TASK PROMPT:
Give again, unaltered, the lines of the listing below that run from the line having "in the capacity of 256. *)" through the line having "destruct (run_draws (replicate 256".

(Beginning of MATERIAL PROVIDED)

(** C2. For every sequence of N [drawImage] calls without rotation,
    N below [MAX_LENGTH], made on a reachable renderer with no pending
    quad and a draw color whose alpha is not below the threshold: the
    calls return, N quads are pending, and the flush that follows
    uploads the expected stream and draws [N * 6] indices (nothing when
    N is 0). The expected stream has N quads of 36 floats, and its
    quad number k is the one of call k by the direct arithmetic of the
    inputs: corners [(x, y)], [(x+w, y)], [(x, y+h)], [(x+w, y+h)] and
    the region divided by the size of the image, as single precision
    holds them. For a 100x100 image and the region (25, 25, 50, 50) the
    texture coordinates of the corners are exactly (0.25, 0.25),
    (0.75, 0.25), (0.25, 0.75) and (0.75, 0.75). *)
Theorem draws_are_submitted_in_call_order :
  (forall (F : Type) (N : JSNumber F) (calls : list (Image * DrawArgs F)) (r : Renderer.t F),
      Renderer.reachable r -> Renderer.length r = 0 -> transparent r = false ->
      Forall (fun call => fseq (rotateAngle (snd call)) (of_Z 0) = true) calls ->
      Z.of_nat (List.length calls) < MAX_LENGTH ->
      exists r1, Renderer.run (draws calls) r = Some r1
        /\ Renderer.length r1 = Z.of_nat (List.length calls)
        /\ Renderer.gl (Renderer.flush r1)
           = Renderer.gl r1
             ++ (if Z.of_nat (List.length calls) =? 0 then []
                 else [bufferSubData ARRAY_BUFFER 0
                         (expected_stream (Renderer.color r) (Renderer.cache r)
                            (Renderer.nextUnit r) calls);
                       drawElements_TRIANGLES
                         (Z.of_nat (List.length calls) * INDICES_PER_QUAD) 0])
        /\ Z.of_nat (List.length (expected_stream (Renderer.color r) (Renderer.cache r)
                                    (Renderer.nextUnit r) calls))
           = Z.of_nat (List.length calls) * (ELEMENT_SIZE * ELEMENTS_PER_QUAD))
  /\ (forall (F : Type) (N : JSNumber F) c cache next
             (calls : list (Image * DrawArgs F)) (k : nat) call u,
        calls !! k = Some call ->
        resolve cache next (map fst calls) !! k = Some u ->
        quad_at (expected_stream c cache next calls) (Z.of_nat k)
        = expected_quad c u (fst call) (snd call))
  /\ (let q := expected_quad (mkColor 1 1 1 1)%float 0 Example.image Example.region_call in
      attribute_aRegion q 0 = [0.25; 0.25]%float
      /\ attribute_aRegion q 1 = [0.75; 0.25]%float
      /\ attribute_aRegion q 2 = [0.25; 0.75]%float
      /\ attribute_aRegion q 3 = [0.75; 0.75]%float).
Proof.
  split; [intros F N; apply flush_after_draws|].
  split; [intros F N; apply expected_stream_quad|].
  vm_compute. repeat split.
Qed.

(** C1, the claim as stated fails: with the draw color (1, 0, 0, 0.5)
    the call stores (1, 0, 0, 0.5) in the vertices of its quad, not the
    premultiplied (0.5, 0, 0, 0.5). *)
Lemma stores_premultiplied_counterexample :
  ~ stores_premultiplied Example.image Example.region_call
      (Renderer.setColor Example.half_red Example.fresh)
  /\ stored Example.half_red = [1; 0; 0; 0.5]%float
  /\ stored (premultiplied Example.half_red) = [0.5; 0; 0; 0.5]%float.
Proof.
  split; [|split; vm_compute; reflexivity].
  intros Hclaim.
  assert (Hr : Renderer.reachable (Renderer.setColor Example.half_red Example.fresh)).
  { apply (Renderer.reachable_exec (Renderer.op_setColor Example.half_red) Example.fresh);
      [apply fresh_reachable | reflexivity]. }
  assert (Hvis : transparent (Renderer.setColor Example.half_red Example.fresh) = false).
  { rewrite setColor_transparent. vm_compute. reflexivity. }
  destruct (drawImage_color Example.image Example.region_call _ Hr Hvis) as (r' & Hdraw & Hst).
  assert (Hj : 0 <= 0 < ELEMENTS_PER_QUAD) by (unfold ELEMENTS_PER_QUAD; lia).
  specialize (Hclaim r' Hdraw Hvis 0 Hj). rewrite (Hst 0 Hj) in Hclaim.
  change (Renderer.color (Renderer.setColor Example.half_red Example.fresh))
    with Example.half_red in Hclaim.
  apply (f_equal (fun l => match l with
                           | v :: _ => PrimFloat.eqb v 1%float
                           | [] => false
                           end)) in Hclaim.
  vm_compute in Hclaim. discriminate Hclaim.
Qed.

(** C7, the claim as stated fails: [reset] after one [drawImage] takes
    the pending length from 1 to 0 and makes no draw call. *)
Lemma zeroed_only_by_flush_counterexample :
  (exists r : Renderer.t float,
      Renderer.drawImage Example.image Example.region_call Example.fresh = Some r
      /\ Renderer.length r = 1
      /\ Renderer.exec Renderer.op_reset r = Some (Renderer.reset r)
      /\ Renderer.length (Renderer.reset r) = 0
      /\ ~ flushed r (Renderer.reset r))
  /\ ~ zeroed_only_by_flush (F:=float).
Proof.
  destruct (drawImage_first Example.image Example.region_call Example.canvas fresh_visible)
    as (r & Hdraw & Hone).
  assert (Hr : Renderer.reachable r).
  { apply (Renderer.reachable_exec
             (Renderer.op_drawImage Example.image Example.region_call) Example.fresh);
      [apply fresh_reachable | exact Hdraw]. }
  assert (Hzero : Renderer.length (Renderer.reset r) = 0) by by rewrite reset_eq.
  assert (Hno : ~ flushed r (Renderer.reset r)).
  { intros (cs & Hgl & Hcs).
    rewrite reset_eq in Hgl. simpl in Hgl. apply app_inv_head in Hgl. subst cs.
    by rewrite reset_calls_draw in Hcs. }
  split.
  - exists r. repeat split; assumption.
  - intros Hclaim. apply Hno.
    apply (Hclaim Renderer.op_reset r (Renderer.reset r) Hr eq_refl); [lia | exact Hzero].
Qed.






Lemma fresh_cache : Renderer.cache Example.fresh = ∅ /\ Renderer.nextUnit Example.fresh = 0.
Proof.
  unfold Example.fresh.
  destruct (new_fields (F:=float) Example.canvas) as (_ & _ & _ & _ & Hn & Hc & _).
  by split.
Qed.

Lemma fresh_length : Renderer.length Example.fresh = 0.
Proof.
  unfold Example.fresh. by destruct (new_fields (F:=float) Example.canvas) as (-> & _).
Qed.

(** A reachable renderer with a full batch. *)
Lemma full_batch :
  exists r : Renderer.t float,
    Renderer.reachable r /\ Renderer.length r = MAX_LENGTH /\ transparent r = false.
Proof.
  destruct (run_draws (replicate (Z.to_nat MAX_LENGTH) (Example.image, Example.region_call))
              Example.fresh) as (r & Hrun & _ & Hl & Hc & _).
  - apply new_buffer_ok.
  - apply fresh_visible.
  - apply Forall_replicate. vm_compute. reflexivity.
  - rewrite fresh_length, length_replicate. unfold MAX_LENGTH. lia.
  - exists r. split; [exact (run_reachable _ Example.fresh r fresh_reachable Hrun)|].
    split.
    + rewrite Hl, fresh_length, length_replicate. unfold MAX_LENGTH. lia.
    + unfold transparent in *. rewrite Hc. apply fresh_visible.
Qed.

(** A reachable renderer whose stream buffer is full: 256 quads pending
    in the capacity of 256. *)
Lemma full_buffer :
  exists r : Renderer.t float,
    Renderer.reachable r /\ Renderer.length r = 256 /\ Renderer.sbSize r = 256
    /\ transparent r = false.
Proof.
  destruct (run_draws (replicate 256 (Example.image, Example.region_call)) Example.fresh)
    as (r & Hrun & _ & Hl & Hc & _).
  - apply new_buffer_ok.
  - apply fresh_visible.
  - apply Forall_replicate. vm_compute. reflexivity.
  - rewrite fresh_length, length_replicate. unfold MAX_LENGTH. lia.
  - assert (Hsz : Renderer.sbSize Example.fresh = 256)
      by (unfold Example.fresh; by destruct (new_fields (F:=float) Example.canvas) as (_ & -> & _)).
    exists r. split; [exact (run_reachable _ Example.fresh r fresh_reachable Hrun)|].
    split; [rewrite Hl, fresh_length, length_replicate; lia|].
    split.
    + rewrite <- Hsz. apply (run_draws_capacity (replicate 256 (Example.image, Example.region_call))
               Example.fresh r); [apply new_buffer_ok | | exact Hrun].
      rewrite fresh_length, length_replicate, Hsz. lia.
    + unfold transparent in *. rewrite Hc. apply fresh_visible.
Qed.

(** A renderer with one pending quad. *)
Lemma one_pending :
  exists r : Renderer.t float,
    Renderer.reachable r /\ Renderer.length r = 1.
Proof.
  destruct (drawImage_first Example.image Example.region_call Example.canvas fresh_visible)
    as (r & Hdraw & Hone).
  exists r. split; [|done].
  apply (Renderer.reachable_exec
           (Renderer.op_drawImage Example.image Example.region_call) Example.fresh);
    [apply fresh_reachable | exact Hdraw].
Qed.

(** C1, as amended, on a new renderer: its hypotheses hold there. *)
Lemma draw_color_is_stored_unchanged_witness :
  exists r', Renderer.drawImage Example.image Example.region_call Example.fresh = Some r'
    /\ forall j, 0 <= j < ELEMENTS_PER_QUAD ->
         attribute_aColor (Renderer.stream r')
           ((Renderer.length r' - 1) * ELEMENTS_PER_QUAD + j)
         = stored (Renderer.color Example.fresh).
Proof.
  apply (proj1 (@draw_color_is_stored_unchanged float Binary64.binary64)).
  - apply Renderer.reachable_new.
  - unfold Example.fresh. rewrite new_transparent. vm_compute. reflexivity.
Defined.

(** C2 on a new renderer and the call of the 100x100 image. *)
Lemma draws_are_submitted_in_call_order_witness :
  exists r1,
    Renderer.run (draws [(Example.image, Example.region_call)]) Example.fresh = Some r1
    /\ Renderer.length r1 = 1
    /\ Renderer.gl (Renderer.flush r1)
       = Renderer.gl r1
         ++ [bufferSubData ARRAY_BUFFER 0
               (expected_stream (Renderer.color Example.fresh) (Renderer.cache Example.fresh)
                  (Renderer.nextUnit Example.fresh) [(Example.image, Example.region_call)]);
             drawElements_TRIANGLES 6 0]
    /\ Z.of_nat (List.length
                   (expected_stream (Renderer.color Example.fresh)
                      (Renderer.cache Example.fresh) (Renderer.nextUnit Example.fresh)
                      [(Example.image, Example.region_call)]))
       = 36.
Proof.
  apply (proj1 draws_are_submitted_in_call_order float Binary64.binary64
           [(Example.image, Example.region_call)] Example.fresh).
  - apply Renderer.reachable_new.
  - apply fresh_length.
  - unfold Example.fresh. rewrite new_transparent. vm_compute. reflexivity.
  - repeat constructor.
  - vm_compute. reflexivity.
Defined.

(** C3 on a new renderer with the draw color (1, 1, 1, 0). *)
Lemma transparent_draw_is_noop_witness :
  exists r',
    Renderer.drawImage Example.image Example.region_call
      (Renderer.setColor Example.clear_white Example.fresh) = Some r'
    /\ r' = Renderer.setColor Example.clear_white Example.fresh
    /\ Renderer.stream r' = Renderer.stream (Renderer.setColor Example.clear_white Example.fresh)
    /\ Renderer.gl r' = Renderer.gl (Renderer.setColor Example.clear_white Example.fresh)
    /\ Renderer.length r' = Renderer.length (Renderer.setColor Example.clear_white Example.fresh)
    /\ Renderer.sbOffset r'
       = Renderer.sbOffset (Renderer.setColor Example.clear_white Example.fresh)
    /\ Renderer.cache r' = Renderer.cache (Renderer.setColor Example.clear_white Example.fresh)
    /\ Renderer.nextUnit r'
       = Renderer.nextUnit (Renderer.setColor Example.clear_white Example.fresh).
Proof.
  apply (@transparent_draw_is_noop float Binary64.binary64).
  rewrite setColor_transparent. vm_compute. reflexivity.
Defined.

(** C4 on a reachable renderer with a full batch, and on a new one. *)
Lemma full_batch_is_flushed_first_witness :
  (exists r r' : Renderer.t float,
      Renderer.reachable r /\ Renderer.length r = MAX_LENGTH
      /\ Renderer.drawImage Example.image Example.region_call r = Some r'
      /\ Renderer.length r' = 1 /\ Renderer.sbOffset r' = QUAD_SIZE)
  /\ 0 <= Renderer.length Example.fresh <= MAX_LENGTH.
Proof.
  destruct (@full_batch_is_flushed_first float Binary64.binary64) as (Hfull & Hcap & _).
  split.
  - destruct full_batch as (r & Hr & Hl & Hvis).
    destruct (Hfull Example.image Example.region_call r Hr Hl Hvis)
      as (r' & Hdraw & _ & Hone & Hoff & _).
    exists r, r'. repeat split; assumption.
  - apply Hcap. apply Renderer.reachable_new.
Defined.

(End of MATERIAL PROVIDED)

SOLUTION TO THIS EXERCISE:
    in the capacity of 256. *)
Lemma full_buffer :
  exists r : Renderer.t float,
    Renderer.reachable r /\ Renderer.length r = 256 /\ Renderer.sbSize r = 256
    /\ transparent r = false.
Proof.
  destruct (run_draws (replicate 256 (Example.image, Example.region_call)) Example.fresh)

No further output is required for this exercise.